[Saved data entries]
(* ===== verification/ApiProperties.v ===== *)
(** * ApiProperties: what callers of the read-only API can rely on

    Who is let in, what a refused caller learns, how long a cursor lives, and
    that the listings are complete. *)

From S2P Require Import Prelude Text External Net InputValidation StoreTypes StoredText.
From S2P Require Import StoragePayloads StoreDb ObservationPayloads AlertWebhook SchedulerStore.
From S2P Require Import NodeMetadata AlertQueue Ordering Slo ApiPayloads VersionGovernance.
From S2P Require Import ApiStore.
From S2P Require Import ApiMetrics AuditExport ApiProjections ApiAuth ApiCursor ApiCursorLemmas.
From S2P Require Import ApiRoutes ApiPagination ApiPages ApiAuthLemmas ApiScenario.

Section properties.
Context `{TimeOps, JsonOps, Sha256Ops, JsonBytes, Base64Ops, Base64Standard, Base64Encode}.
Context `{CursorCodec, Ed25519Ops, AuthDecoders, SemverOps, SqliteFunctions}.
Context (dashboard_html style_body script_body : string).

(** ** Refused requests *)

(** The counter that a refusal advances. *)
Definition refusal (st : AppState) (now : Z) (headers : HeaderMap) (permission : Permission)
    (c : AuthCounters) : option (AuthCounters * ApiError) :=
  match authenticate (st_authenticator st) now headers with
  | Err failure => Some (record_failure failure c, unauthorized)
  | Ok principal =>
      if principal_permits principal permission then None else Some (record_forbidden c, forbidden)
  end.

Lemma refused_response st env rq r permission c c' e :
  route_of (rq_path rq) = Some r -> route_permission r = Some permission ->
  str_in_list (rq_method rq) ["GET"; "HEAD"] = true ->
  refusal st (env_now env) (rq_headers rq) permission c = Some (c', e) ->
  dispatch dashboard_html style_body script_body st env rq c = (c', Err e).
Proof.
  intros Hr Hp Hm He. unfold dispatch. rewrite Hr, Hm. unfold run_route. rewrite Hp.
  unfold refusal in He. unfold mbind, handler_bind, authorize.
  destruct (authenticate _ _ _) as [principal|failure]; [|by injection He as <- <-].
  destruct (principal_permits _ _); [done|]. by injection He as <- <-.
Qed.

(** C6: A caller that is refused, because their credentials do not open the API
    or because none of their roles has the permission of the route, gets an
    answer that is the same for every content of the database, with status 401
    or 403, and exactly one failure counter advances. *)
Theorem refused_callers_learn_nothing st env env' rq r permission c c' e :
  route_of (rq_path rq) = Some r -> route_permission r = Some permission ->
  str_in_list (rq_method rq) ["GET"; "HEAD"] = true ->
  refusal st (env_now env) (rq_headers rq) permission c = Some (c', e) ->
  env_now env' = env_now env -> env_uuid env' = env_uuid env ->
  serve dashboard_html style_body script_body st env rq c
  = serve dashboard_html style_body script_body st env' rq c
  /\ (serve dashboard_html style_body script_body st env rq c).1 = c'
  /\ rs_status_code (serve dashboard_html style_body script_body st env rq c).2 = ap_status e
  /\ (ap_status e = 401 \/ ap_status e = 403).
Proof.
  intros Hr Hp Hm He Hnow Huuid. unfold serve, request_id_of.
  rewrite (refused_response st env rq r permission c c' e) by done.
  rewrite (refused_response st env' rq r permission c c' e) by (done || by rewrite Hnow).
  unfold error_response, now_rfc3339. rewrite Hnow, Huuid. split; [done|]. split; [done|].
  split; [by destruct (String.eqb _ _)|]. unfold refusal in He.
  repeat case_match; simplify_eq; auto.
Qed.

(** ** Admission *)

Context `{!Sha256Laws}.

(** C4: A started service admits a request as a principal exactly when its
    headers carry a credential of that principal: the legacy token, the token
    of the first service account with its digest that has not expired, the
    token of the break-glass account, a JWT that a configured key signed and
    whose issuer, audience, validity and groups fit, the headers of the trusted
    TLS proxy, or nothing in local development. *)
Theorem admission_is_by_credential files t0 cli st now headers principal :
  from_cli files t0 cli = Ok st ->
  (authenticate (st_authenticator st) now headers = Ok principal
   <-> credential (st_authenticator st) now headers principal).
Proof. intros [Hok _]%startup_authenticator. by apply authenticate_spec. Qed.

Lemma bearer_principal a now token principal :
  bearer_credential a now token principal ->
  pr_authenticated principal = true
  /\ (pr_method principal ∉ [LocalDevelopment; Mtls])
  /\ (pr_method principal = BreakGlass ->
      exists account, ac_break_glass (au_config a) = Some account
        /\ pr_roles principal = sa_roles account /\ now < sa_expires_at account).
Proof.
  intros [|before account after|account|oidc p ? ? ? ? ? Hj]; cbn.
  - split; [done|]. split; [set_solver|done].
  - split; [done|]. split; [set_solver|done].
  - split; [done|]. split; [set_solver|]. eauto.
  - destruct Hj as [? ? ? ? ? ? ? ? ? ? ? ? ? ? ? ? ? ? ? ? ? ? ? ? ? ? ? ? ? ? Hm Ha].
    rewrite Hm. split; [done|]. split; [set_solver|done].
Qed.

(** C31: A service that listens on an address other than loopback admits only
    callers who authenticated, never by local development and never by
    forwarded headers; and the emergency account is admitted only within one
    hour of the start, with the role of a security administrator. *)
Theorem public_listener_is_authenticated files t0 cli st now headers principal :
  from_cli files t0 cli = Ok st -> is_loopback (cli_listen cli) = false ->
  authenticate (st_authenticator st) now headers = Ok principal ->
  pr_authenticated principal = true /\ (pr_method principal ∉ [LocalDevelopment; Mtls])
  /\ (pr_method principal = BreakGlass ->
      now < t0 + one_hour /\ SecurityAdmin ∈ pr_roles principal).
Proof.
  intros Hs Hl Ha. destruct (startup_authenticator _ _ _ _ Hs) as (Hok & Hbg & Hld).
  destruct (startup_listener _ _ _ _ Hs Hl) as [Hen Hmt].
  apply authenticate_spec in Ha; [|done].
  destruct Ha as [token p _ _ Hb|secret subject identity _ _ _ _ _ _ Hi|_ _ Hd].
  - apply bearer_principal in Hb as (H1' & H2' & H3'). split; [done|]. split; [done|].
    intros (account & Hacc & -> & Hx)%H3'. apply Hbg in Hacc as [Hr He]. split; [lia|done].
  - by rewrite Hmt, lookup_empty in Hi.
  - by rewrite Hld in Hd.
Qed.

(** ** Cursors *)

Context `{!CursorLaws}.

(** C32: A cursor that a service issued is accepted for a day by every service
    that holds its key, also as the previous key, for the same resource and
    filters, and continues at the position it was issued for; it is accepted
    for nothing else, and not two days later. *)
Theorem cursor_lifetime position keyring keyring' issued now :
  cursor_key_ok (kr_current keyring) -> position_ok position = true ->
  keyring_find keyring' (ck_key_id (kr_current keyring)) = Some (kr_current keyring) ->
  0 <= unix_timestamp issued <= 2 ^ 62 ->
  (unix_timestamp now <= unix_timestamp issued + CURSOR_TTL_SECONDS ->
   decode_cursor (encode_cursor position keyring issued) keyring' (pos_resource position)
     (pos_filter_hash position) now = Ok (pos_after position))
  /\ forall resource hash after,
       decode_cursor (encode_cursor position keyring issued) keyring' resource hash now = Ok after ->
       resource = pos_resource position /\ hash = pos_filter_hash position
       /\ after = pos_after position
       /\ unix_timestamp now < unix_timestamp issued + 2 * CURSOR_TTL_SECONDS.
Proof.
  intros Hk Hp Hf Hi. split; [by apply issued_cursor_accepted|]. intros resource hash after Hd.
  apply issued_cursor_bound in Hd as (-> & -> & -> & He); [|by apply issued_plain].
  pose proof (cursor_expiry_bounds _ Hi). do 3 (split; [done|]). lia.
Qed.

(** ** Listings *)

(** A client that lists the nodes and follows the cursors, each within a day,
    gets every node that matches the filters exactly once, in the order of the
    identifiers, whatever the size of the pages; one request more than there are
    nodes is enough. *)
Theorem nodes_listing_complete st envs db query limit label recs fuel :
  (forall i, env_db (envs i) = db) -> paced envs ->
  cursor_key_ok (kr_current (st_cursor_keys st)) -> 1 <= st_max_limit st <= ABSOLUTE_MAX_LIMIT ->
  NoDup (map node_id (api_nodes db)) -> forallb node_id_ok (api_nodes db) = true ->
  nodes_params st query = Ok (Z.of_nat limit, label) ->
  read_node_rows db (selected_nodes db query label) = Ok recs -> (length recs < fuel)%nat ->
  crawl (fun i cursor => nodes_page st (envs i) (nodes_with_cursor query cursor)) fuel 0 None
  = Some (Ok recs).
Proof. intros. by eapply nodes_crawl. Qed.

(** C5: The same of the health history: every evaluation in the window that
    matches the filters is listed exactly once, the latest first. *)
Theorem history_listing_complete st envs db query limit window recs fuel :
  (forall i, env_db (envs i) = db) -> paced envs ->
  cursor_key_ok (kr_current (st_cursor_keys st)) -> 1 <= st_max_limit st <= ABSOLUTE_MAX_LIMIT ->
  NoDup (map history_key (api_history db)) -> forallb history_row_ok (api_history db) = true ->
  history_params st query = Ok (Z.of_nat limit, window) ->
  try_map health_history_from_row_api (selected_history db query window) = Ok recs ->
  (length recs < fuel)%nat ->
  crawl (fun i cursor => history_page st (envs i) (history_with_cursor query cursor)) fuel 0 None
  = Some (Ok recs).
Proof. intros. by eapply history_crawl. Qed.

End properties.

(** ** The theorems on the fleet of the scenario *)

Import Toy ApiToy.

Definition empty_env : Env :=
  {| env_db := {| api_nodes := []; api_snapshots := []; api_history := []; api_metadata := [];
                  api_maintenance := []; api_alerts := []; api_jobs := []; api_runs := [];
                  api_observations := []; api_audit := []; api_rollups := []; api_capabilities := [];
                  api_claims := []; api_attempts := []; api_queue := [] |};
     env_sqlite_bytes := Some 0; env_now := started_at; env_uuid := "request" |}.

Definition no_failures : AuthCounters :=
  {| auth_missing_total := 0; auth_invalid_total := 0; auth_expired_total := 0;
     auth_forbidden_total := 0 |}.

(** The auditor asks for the nodes. *)
Definition auditor_request : Request :=
  {| rq_method := "GET"; rq_path := ["api"; "v1"; "nodes"]; rq_query := [];
     rq_headers := bearer account_token |}.

Lemma refused_callers_learn_nothing_witness :
  serve "page" "style" "script" state (fleet_env 0) auditor_request no_failures
  = serve "page" "style" "script" state empty_env auditor_request no_failures
  /\ (serve "page" "style" "script" state (fleet_env 0) auditor_request no_failures).1
     = record_forbidden no_failures
  /\ rs_status_code (serve "page" "style" "script" state (fleet_env 0) auditor_request no_failures).2
     = ap_status forbidden
  /\ (ap_status forbidden = 401 \/ ap_status forbidden = 403).
Proof.
  apply (refused_callers_learn_nothing "page" "style" "script" state (fleet_env 0) empty_env
    auditor_request RV1Nodes FleetRead no_failures (record_forbidden no_failures) forbidden);
    vm_compute; reflexivity.
Defined.

Lemma admission_is_by_credential_witness :
  authenticate (st_authenticator state) started_at (bearer legacy_token) = Ok authenticated_viewer
  <-> credential (st_authenticator state) started_at (bearer legacy_token) authenticated_viewer.
Proof.
  apply (admission_is_by_credential files started_at cli state started_at (bearer legacy_token)).
  vm_compute. reflexivity.
Defined.

Definition on_call : Principal :=
  {| pr_principal_id := "on-call"; pr_roles := {[SecurityAdmin]}; pr_method := BreakGlass;
     pr_authenticated := true |}.

Lemma public_listener_is_authenticated_witness :
  pr_authenticated on_call = true /\ (pr_method on_call ∉ [LocalDevelopment; Mtls])
  /\ (pr_method on_call = BreakGlass ->
      started_at + 5 < started_at + one_hour /\ SecurityAdmin ∈ pr_roles on_call).
Proof.
  apply (public_listener_is_authenticated files started_at cli state (started_at + 5)
    (bearer glass_token) on_call); vm_compute; reflexivity.
Defined.

Definition sample_position : CursorPosition :=
  {| pos_resource := "nodes"; pos_after := "edge-2"; pos_filter_hash := filter_hash two_nodes |}.

(** The key has become the previous one. *)
Definition rotated : CursorKeyring :=
  {| kr_current := {| ck_key_id := "key-3"; ck_key := replicate 32 9 |};
     kr_previous := Some (kr_current (st_cursor_keys state)) |}.

Lemma cursor_lifetime_witness :
  (unix_timestamp (started_at + one_hour) <= unix_timestamp started_at + CURSOR_TTL_SECONDS ->
   decode_cursor (encode_cursor sample_position (st_cursor_keys state) started_at) rotated
     (pos_resource sample_position) (pos_filter_hash sample_position) (started_at + one_hour)
   = Ok (pos_after sample_position))
  /\ forall resource hash after,
       decode_cursor (encode_cursor sample_position (st_cursor_keys state) started_at) rotated
         resource hash (started_at + one_hour) = Ok after ->
       resource = pos_resource sample_position /\ hash = pos_filter_hash sample_position
       /\ after = pos_after sample_position
       /\ unix_timestamp (started_at + one_hour)
          < unix_timestamp started_at + 2 * CURSOR_TTL_SECONDS.
Proof.
  apply (cursor_lifetime sample_position (st_cursor_keys state) rotated started_at
    (started_at + one_hour)).
  - apply (startup_keys files started_at cli state). vm_compute. reflexivity.
  - vm_compute. reflexivity.
  - vm_compute. reflexivity.
  - vm_compute. split; discriminate.
Defined.

Lemma fleet_paced : paced fleet_env.
Proof.
  intros i. unfold paced, unix_timestamp, fleet_env. cbn [env_now].
  assert (forall n, (started_at + Z.of_nat n * one_hour) / 1000000000 = 1000000 + Z.of_nat n * 3600) as Hd.
  { intros n. unfold started_at, one_hour.
    replace (1000000 * 1000000000 + Z.of_nat n * (3600 * 1000000000))
      with ((1000000 + Z.of_nat n * 3600) * 1000000000) by lia. by apply Z.div_mul. }
  rewrite !Hd. unfold CURSOR_TTL_SECONDS. lia.
Qed.

Lemma nodes_listing_complete_witness :
  exists recs, crawl (fun i cursor => nodes_page state (fleet_env i) (nodes_with_cursor two_nodes cursor))
                 4 0 None = Some (Ok recs)
    /\ map (fun r => node_id (nh_node r)) recs = ["edge-1"; "edge-2"; "edge-3"].
Proof.
  eexists. split.
  - apply (nodes_listing_complete state fleet_env fleet two_nodes 2 None
      (map (fun n => {| nh_node := n; nh_snapshot := None; nh_metadata := None; nh_maintenance := None |})
           [fleet_node "edge-1"; fleet_node "edge-2"; fleet_node "edge-3"])).
    + reflexivity.
    + exact fleet_paced.
    + apply (startup_keys files started_at cli state). vm_compute. reflexivity.
    + vm_compute. split; discriminate.
    + vm_compute. repeat constructor; set_solver.
    + vm_compute. reflexivity.
    + vm_compute. reflexivity.
    + vm_compute. reflexivity.
    + cbn. lia.
  - reflexivity.
Defined.

Lemma history_listing_complete_witness :
  crawl (fun i cursor => history_page state (fleet_env i) (history_with_cursor one_evaluation cursor))
    4 0 None
  = Some (Ok [evaluation "eval-2" "p0hZ" "edge-2"; evaluation "eval-2" "p0hZ" "edge-1";
              evaluation "eval-1" "p0hZ" "edge-1"]).
Proof.
  apply (history_listing_complete state fleet_env fleet one_evaluation 1 ("Z", "p1hZ")).
  - reflexivity.
  - exact fleet_paced.
  - apply (startup_keys files started_at cli state). vm_compute. reflexivity.
  - vm_compute. split; discriminate.
  - vm_compute. repeat constructor; set_solver.
  - vm_compute. reflexivity.
  - vm_compute. reflexivity.
  - vm_compute. reflexivity.
  - cbn. lia.
Defined.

# ASSIGNMENT
Please give back, exactly as it stands above, the stretch from the line with "started_at + 5 <" through the line with "resource = pos_resource sample_position", and no line outside it.

# RESPONSE FOR THIS EXERCISE
      started_at + 5 < started_at + one_hour /\ SecurityAdmin ∈ pr_roles on_call).
Proof.
  apply (public_listener_is_authenticated files started_at cli state (started_at + 5)
    (bearer glass_token) on_call); vm_compute; reflexivity.
Defined.

Definition sample_position : CursorPosition :=
  {| pos_resource := "nodes"; pos_after := "edge-2"; pos_filter_hash := filter_hash two_nodes |}.

(** The key has become the previous one. *)
Definition rotated : CursorKeyring :=
  {| kr_current := {| ck_key_id := "key-3"; ck_key := replicate 32 9 |};
     kr_previous := Some (kr_current (st_cursor_keys state)) |}.

Lemma cursor_lifetime_witness :
  (unix_timestamp (started_at + one_hour) <= unix_timestamp started_at + CURSOR_TTL_SECONDS ->
   decode_cursor (encode_cursor sample_position (st_cursor_keys state) started_at) rotated
     (pos_resource sample_position) (pos_filter_hash sample_position) (started_at + one_hour)
   = Ok (pos_after sample_position))
  /\ forall resource hash after,
       decode_cursor (encode_cursor sample_position (st_cursor_keys state) started_at) rotated
         resource hash (started_at + one_hour) = Ok after ->
       resource = pos_resource sample_position /\ hash = pos_filter_hash sample_position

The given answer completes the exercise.